● **Task**
Every line below between the line holding "popFrom (b +" and the line holding "simpl in Hk. rewrite reverse_snoc. simpl.", inclusive, should be repeated exactly, and all other lines omitted.

Saved data entries
(* ===== verification/Replay.v ===== *)
(** * The write-ahead log as a record stream (src/storage/wal.go)

    What LoadEntries does with the records it decodes: appends must extend the
    log contiguously, truncations pop a suffix, anything else is refused.  The
    byte-level framing is the subject of the file store; this file is the
    meaning of a sequence of records. *)

From S2P Require Import Prelude Types Log.

Record walRecord := mkRecord {
  rec_Type : string;
  rec_Term : N;
  rec_Index : N;
  rec_Command : bytes;
  rec_From : N
}.

#[export] Instance walRecord_eq_dec : EqDecision walRecord.
Proof. solve_decision. Defined.

Definition recordAppend : string := "append".
Definition recordTruncate : string := "truncate".

(** the record AppendEntries and Compact write for an entry *)
Definition appendRecord (e : LogEntry) : walRecord :=
  mkRecord recordAppend (Term e) (Index e) (Command e) 0.

(** the record TruncateSuffix writes *)
Definition truncateRecord (from : N) : walRecord :=
  mkRecord recordTruncate 0 0 "" from.

(** wal.go, nextIndex *)
Definition nextIndexOf (entries : list LogEntry) : N :=
  match last entries with
  | None => 0
  | Some e => Index e +w 1
  end.

(** [for len(entries) > 0 && entries[len(entries)-1].Index >= from], on the
    reversed list *)
Fixpoint popFrom (from : N) (rl : list LogEntry) : list LogEntry :=
  match rl with
  | [] => []
  | e :: rl' => if from <=? Index e then popFrom from rl' else rl
  end.

Definition truncateEntries (from : N) (entries : list LogEntry) : list LogEntry :=
  reverse (popFrom from (reverse entries)).

(** The switch of LoadEntries; [inl] is the error that makes recovery refuse the
    file. *)
Definition replayRecord (entries : list LogEntry) (r : walRecord) : string + list LogEntry :=
  if String.eqb (rec_Type r) recordAppend then
    let want := nextIndexOf entries in
    if negb (want =? 0) && negb (rec_Index r =? want) then
      inl "storage: wal append record out of order"
    else inr (entries ++ [mkEntry (rec_Term r) (rec_Index r) (rec_Command r)])
  else if String.eqb (rec_Type r) recordTruncate then
    if rec_From r <? 1 then inl "storage: wal truncate record with from=0"
    else inr (truncateEntries (rec_From r) entries)
  else inl "storage: unknown wal record type".

Fixpoint replayFrom (entries : list LogEntry) (rs : list walRecord) : string + list LogEntry :=
  match rs with
  | [] => inr entries
  | r :: rs' =>
    match replayRecord entries r with
    | inl err => inl err
    | inr entries' => replayFrom entries' rs'
    end
  end.

Definition replay (rs : list walRecord) : string + list LogEntry := replayFrom [] rs.

(** ** Replay follows the operations that wrote the stream *)

Lemma replayFrom_app es rs rs' :
  replayFrom es (rs ++ rs') =
  match replayFrom es rs with inl err => inl err | inr es' => replayFrom es' rs' end.
Proof.
  revert es. induction rs as [|r rs IH]; intros es; simpl; [done|].
  destruct (replayRecord es r); [done|apply IH].
Qed.

Lemma replay_app rs rs' :
  replay (rs ++ rs') =
  match replay rs with inl err => inl err | inr es' => replayFrom es' rs' end.
Proof. apply replayFrom_app. Qed.

(** An error stays: whatever is written later, the stream is refused. *)
Lemma replay_app_err rs rs' err : replay rs = inl err → replay (rs ++ rs') = inl err.
Proof. intros H. by rewrite replay_app, H. Qed.

Lemma nextIndexOf_consecutive b es :
  consecutive b es → es ≠ [] → b + lenN es < u64_size → nextIndexOf es = b + lenN es.
Proof.
  intros Hc Hne Hr. unfold nextIndexOf. destruct (last es) as [e|] eqn:He.
  - rewrite last_lookup in He. rewrite (consecutive_lookup _ _ _ _ Hc He).
    assert (length es ≠ 0%nat) by (by destruct es).
    rewrite u64_add_small; unfold lenN in *; lia.
  - by apply last_None in He.
Qed.

Lemma replayRecord_append es e :
  es = [] ∨ nextIndexOf es = Index e →
  replayRecord es (appendRecord e) = inr (es ++ [e]).
Proof.
  intros H. unfold replayRecord, appendRecord. simpl. destruct e as [t i cmd]. simpl in *.
  destruct H as [->|H]; [done|]. rewrite H, N.eqb_refl. by rewrite andb_false_r.
Qed.

(** A contiguous batch of append records extends the log by the batch. *)
Lemma replayFrom_appends b es es' :
  consecutive b (es ++ es') → b + lenN (es ++ es') < u64_size →
  replayFrom es (appendRecord <$> es') = inr (es ++ es').
Proof.
  revert es. induction es' as [|e es' IH]; intros es Hc Hr; [simpl; by rewrite app_nil_r|].
  cbn [fmap list_fmap replayFrom]. rewrite replayRecord_append.
  - rewrite (cons_middle e es es') in *. rewrite app_assoc in *. by apply IH.
  - destruct es as [|x es]; [by left|right].
    apply consecutive_app in Hc as [Hc1 [Hc2 _]]. rewrite lenN_app in Hr.
    rewrite (nextIndexOf_consecutive b); [done|done|done|]. rewrite !lenN_cons in *. lia.
Qed.

(** Any batch can start a stream (a fresh, truncated or compacted file). *)
Lemma replay_appends b es :
  consecutive b es → b + lenN es < u64_size → replay (appendRecord <$> es) = inr es.
Proof. intros. by apply (replayFrom_appends b []). Qed.

(** A gap or an overlap is refused. *)
Lemma replayRecord_gap es e :
  es ≠ [] → nextIndexOf es ≠ 0 → Index e ≠ nextIndexOf es →
  replayRecord es (appendRecord e) = inl "storage: wal append record out of order".
Proof.
  intros Hne H0 Hi. unfold replayRecord, appendRecord. simpl.
  by rewrite (proj2 (N.eqb_neq _ _) H0), (proj2 (N.eqb_neq _ _) Hi).
Qed.

Lemma popFrom_consecutive b es k :
  consecutive b es → k ≤ lenN es →
  popFrom (b + k) (reverse es) = reverse (take (N.to_nat k) es).
Proof.
  induction es as [|e es IH] using rev_ind; intros Hc Hk; [by rewrite take_nil|].
  apply consecutive_snoc in Hc as [Hc He]. rewrite lenN_app in Hk. unfold lenN in Hk at 2.
  simpl in Hk. rewrite reverse_snoc. simpl.
  destruct (N.leb_spec (b + k) (Index e)).
  - rewrite IH by (done || lia). rewrite take_app_le; [done|]. unfold lenN in *. lia.
  - rewrite take_ge; [by rewrite reverse_snoc|]. rewrite length_app. simpl. unfold lenN in *. lia.
Qed.

(** Truncation keeps exactly the entries below [from]. *)
Lemma truncateEntries_consecutive b es from :
  consecutive b es → b ≤ from → from ≤ b + lenN es →
  truncateEntries from es = take (N.to_nat (from - b)) es.
Proof.
  intros Hc ? ?. unfold truncateEntries. replace from with (b + (from - b)) at 1 by lia.
  rewrite popFrom_consecutive by (done || lia). apply reverse_involutive.
Qed.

● **Answer section**
  popFrom (b + k) (reverse es) = reverse (take (N.to_nat k) es).
Proof.
  induction es as [|e es IH] using rev_ind; intros Hc Hk; [by rewrite take_nil|].
  apply consecutive_snoc in Hc as [Hc He]. rewrite lenN_app in Hk. unfold lenN in Hk at 2.
  simpl in Hk. rewrite reverse_snoc. simpl.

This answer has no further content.